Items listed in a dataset

=======

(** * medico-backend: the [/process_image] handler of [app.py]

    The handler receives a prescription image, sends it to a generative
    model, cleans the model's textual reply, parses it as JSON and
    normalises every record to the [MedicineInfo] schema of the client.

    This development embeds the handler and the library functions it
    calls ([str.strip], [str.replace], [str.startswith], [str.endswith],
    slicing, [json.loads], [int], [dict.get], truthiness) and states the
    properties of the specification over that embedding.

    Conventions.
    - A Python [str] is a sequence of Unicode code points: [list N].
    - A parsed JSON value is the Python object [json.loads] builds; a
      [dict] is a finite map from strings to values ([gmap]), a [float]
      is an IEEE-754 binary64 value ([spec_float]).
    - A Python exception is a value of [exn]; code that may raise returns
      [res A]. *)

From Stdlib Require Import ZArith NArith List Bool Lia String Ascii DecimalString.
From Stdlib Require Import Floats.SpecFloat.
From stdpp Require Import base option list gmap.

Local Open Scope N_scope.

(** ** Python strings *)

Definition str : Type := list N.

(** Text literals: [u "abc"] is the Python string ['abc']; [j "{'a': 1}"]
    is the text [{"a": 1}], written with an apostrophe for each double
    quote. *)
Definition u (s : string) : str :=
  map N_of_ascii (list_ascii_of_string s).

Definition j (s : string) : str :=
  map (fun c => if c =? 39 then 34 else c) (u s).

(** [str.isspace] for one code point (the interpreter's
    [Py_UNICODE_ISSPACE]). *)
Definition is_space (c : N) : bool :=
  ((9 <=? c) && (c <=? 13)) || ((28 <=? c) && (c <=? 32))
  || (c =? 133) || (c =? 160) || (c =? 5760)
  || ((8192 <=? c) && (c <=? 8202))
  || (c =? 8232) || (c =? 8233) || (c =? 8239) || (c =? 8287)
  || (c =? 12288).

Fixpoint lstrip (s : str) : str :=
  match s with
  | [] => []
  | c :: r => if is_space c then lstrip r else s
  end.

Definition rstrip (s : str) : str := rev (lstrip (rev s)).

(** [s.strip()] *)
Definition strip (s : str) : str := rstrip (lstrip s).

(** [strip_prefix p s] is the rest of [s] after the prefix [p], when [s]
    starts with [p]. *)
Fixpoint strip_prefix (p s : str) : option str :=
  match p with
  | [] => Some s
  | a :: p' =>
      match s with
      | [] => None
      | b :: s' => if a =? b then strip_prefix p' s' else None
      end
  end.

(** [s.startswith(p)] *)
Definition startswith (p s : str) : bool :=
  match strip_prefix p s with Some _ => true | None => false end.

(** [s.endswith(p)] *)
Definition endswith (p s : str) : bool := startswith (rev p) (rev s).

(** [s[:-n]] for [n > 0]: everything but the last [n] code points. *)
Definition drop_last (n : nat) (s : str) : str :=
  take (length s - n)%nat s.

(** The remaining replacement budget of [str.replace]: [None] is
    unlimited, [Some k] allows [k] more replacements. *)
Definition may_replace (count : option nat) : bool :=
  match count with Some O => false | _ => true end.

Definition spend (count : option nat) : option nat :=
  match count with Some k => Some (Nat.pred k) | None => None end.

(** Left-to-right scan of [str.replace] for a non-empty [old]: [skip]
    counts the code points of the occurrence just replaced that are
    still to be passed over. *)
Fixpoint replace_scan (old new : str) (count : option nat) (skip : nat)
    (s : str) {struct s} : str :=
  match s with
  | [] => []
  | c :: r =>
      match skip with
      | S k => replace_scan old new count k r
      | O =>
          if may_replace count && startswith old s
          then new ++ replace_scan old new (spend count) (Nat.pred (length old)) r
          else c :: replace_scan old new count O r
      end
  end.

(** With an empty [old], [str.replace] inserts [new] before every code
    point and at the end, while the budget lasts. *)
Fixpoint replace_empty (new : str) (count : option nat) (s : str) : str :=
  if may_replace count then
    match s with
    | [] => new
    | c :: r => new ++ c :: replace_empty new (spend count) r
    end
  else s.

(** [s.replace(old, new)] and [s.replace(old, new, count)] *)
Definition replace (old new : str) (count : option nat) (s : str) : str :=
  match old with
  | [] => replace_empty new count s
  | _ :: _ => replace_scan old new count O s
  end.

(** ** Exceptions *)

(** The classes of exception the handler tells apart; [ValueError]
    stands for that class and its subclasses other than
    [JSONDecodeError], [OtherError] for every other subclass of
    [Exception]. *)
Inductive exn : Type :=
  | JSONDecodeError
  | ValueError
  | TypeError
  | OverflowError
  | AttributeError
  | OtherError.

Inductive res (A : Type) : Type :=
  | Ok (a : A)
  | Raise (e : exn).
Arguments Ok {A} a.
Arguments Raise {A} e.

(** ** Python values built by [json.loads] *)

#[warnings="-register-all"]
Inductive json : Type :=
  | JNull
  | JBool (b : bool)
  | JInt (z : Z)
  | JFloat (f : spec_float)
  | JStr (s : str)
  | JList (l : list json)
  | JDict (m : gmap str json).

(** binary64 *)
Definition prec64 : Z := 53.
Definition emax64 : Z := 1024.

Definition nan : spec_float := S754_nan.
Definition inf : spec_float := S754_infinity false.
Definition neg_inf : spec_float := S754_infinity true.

=======

Would you return each entry exactly as it reads?

(** * medico-backend: the [/process_image] handler of [app.py]

    The handler receives a prescription image, sends it to a generative
    model, cleans the model's textual reply, parses it as JSON and
    normalises every record to the [MedicineInfo] schema of the client.

    This development embeds the handler and the library functions it
    calls ([str.strip], [str.replace], [str.startswith], [str.endswith],
    slicing, [json.loads], [int], [dict.get], truthiness) and states the
    properties of the specification over that embedding.

    Conventions.
    - A Python [str] is a sequence of Unicode code points: [list N].
    - A parsed JSON value is the Python object [json.loads] builds; a
      [dict] is a finite map from strings to values ([gmap]), a [float]
      is an IEEE-754 binary64 value ([spec_float]).
    - A Python exception is a value of [exn]; code that may raise returns
      [res A]. *)

From Stdlib Require Import ZArith NArith List Bool Lia String Ascii DecimalString.
From Stdlib Require Import Floats.SpecFloat.
From stdpp Require Import base option list gmap.

Local Open Scope N_scope.

(** ** Python strings *)

Definition str : Type := list N.

(** Text literals: [u "abc"] is the Python string ['abc']; [j "{'a': 1}"]
    is the text [{"a": 1}], written with an apostrophe for each double
    quote. *)
Definition u (s : string) : str :=
  map N_of_ascii (list_ascii_of_string s).

Definition j (s : string) : str :=
  map (fun c => if c =? 39 then 34 else c) (u s).

(** [str.isspace] for one code point (the interpreter's
    [Py_UNICODE_ISSPACE]). *)
Definition is_space (c : N) : bool :=
  ((9 <=? c) && (c <=? 13)) || ((28 <=? c) && (c <=? 32))
  || (c =? 133) || (c =? 160) || (c =? 5760)
  || ((8192 <=? c) && (c <=? 8202))
  || (c =? 8232) || (c =? 8233) || (c =? 8239) || (c =? 8287)
  || (c =? 12288).

Fixpoint lstrip (s : str) : str :=
  match s with
  | [] => []
  | c :: r => if is_space c then lstrip r else s
  end.

Definition rstrip (s : str) : str := rev (lstrip (rev s)).

(** [s.strip()] *)
Definition strip (s : str) : str := rstrip (lstrip s).

(** [strip_prefix p s] is the rest of [s] after the prefix [p], when [s]
    starts with [p]. *)
Fixpoint strip_prefix (p s : str) : option str :=
  match p with
  | [] => Some s
  | a :: p' =>
      match s with
      | [] => None
      | b :: s' => if a =? b then strip_prefix p' s' else None
      end
  end.

(** [s.startswith(p)] *)
Definition startswith (p s : str) : bool :=
  match strip_prefix p s with Some _ => true | None => false end.

(** [s.endswith(p)] *)
Definition endswith (p s : str) : bool := startswith (rev p) (rev s).

(** [s[:-n]] for [n > 0]: everything but the last [n] code points. *)
Definition drop_last (n : nat) (s : str) : str :=
  take (length s - n)%nat s.

(** The remaining replacement budget of [str.replace]: [None] is
    unlimited, [Some k] allows [k] more replacements. *)
Definition may_replace (count : option nat) : bool :=
  match count with Some O => false | _ => true end.

Definition spend (count : option nat) : option nat :=
  match count with Some k => Some (Nat.pred k) | None => None end.

(** Left-to-right scan of [str.replace] for a non-empty [old]: [skip]
    counts the code points of the occurrence just replaced that are
    still to be passed over. *)
Fixpoint replace_scan (old new : str) (count : option nat) (skip : nat)
    (s : str) {struct s} : str :=
  match s with
  | [] => []
  | c :: r =>
      match skip with
      | S k => replace_scan old new count k r
      | O =>
          if may_replace count && startswith old s
          then new ++ replace_scan old new (spend count) (Nat.pred (length old)) r
          else c :: replace_scan old new count O r
      end
  end.

(** With an empty [old], [str.replace] inserts [new] before every code
    point and at the end, while the budget lasts. *)
Fixpoint replace_empty (new : str) (count : option nat) (s : str) : str :=
  if may_replace count then
    match s with
    | [] => new
    | c :: r => new ++ c :: replace_empty new (spend count) r
    end
  else s.

(** [s.replace(old, new)] and [s.replace(old, new, count)] *)
Definition replace (old new : str) (count : option nat) (s : str) : str :=
  match old with
  | [] => replace_empty new count s
  | _ :: _ => replace_scan old new count O s
  end.

(** ** Exceptions *)

(** The classes of exception the handler tells apart; [ValueError]
    stands for that class and its subclasses other than
    [JSONDecodeError], [OtherError] for every other subclass of
    [Exception]. *)
Inductive exn : Type :=
  | JSONDecodeError
  | ValueError
  | TypeError
  | OverflowError
  | AttributeError
  | OtherError.

Inductive res (A : Type) : Type :=
  | Ok (a : A)
  | Raise (e : exn).
Arguments Ok {A} a.
Arguments Raise {A} e.

(** ** Python values built by [json.loads] *)

#[warnings="-register-all"]
Inductive json : Type :=
  | JNull
  | JBool (b : bool)
  | JInt (z : Z)
  | JFloat (f : spec_float)
  | JStr (s : str)
  | JList (l : list json)
  | JDict (m : gmap str json).

(** binary64 *)
Definition prec64 : Z := 53.
Definition emax64 : Z := 1024.

Definition nan : spec_float := S754_nan.
Definition inf : spec_float := S754_infinity false.
Definition neg_inf : spec_float := S754_infinity true.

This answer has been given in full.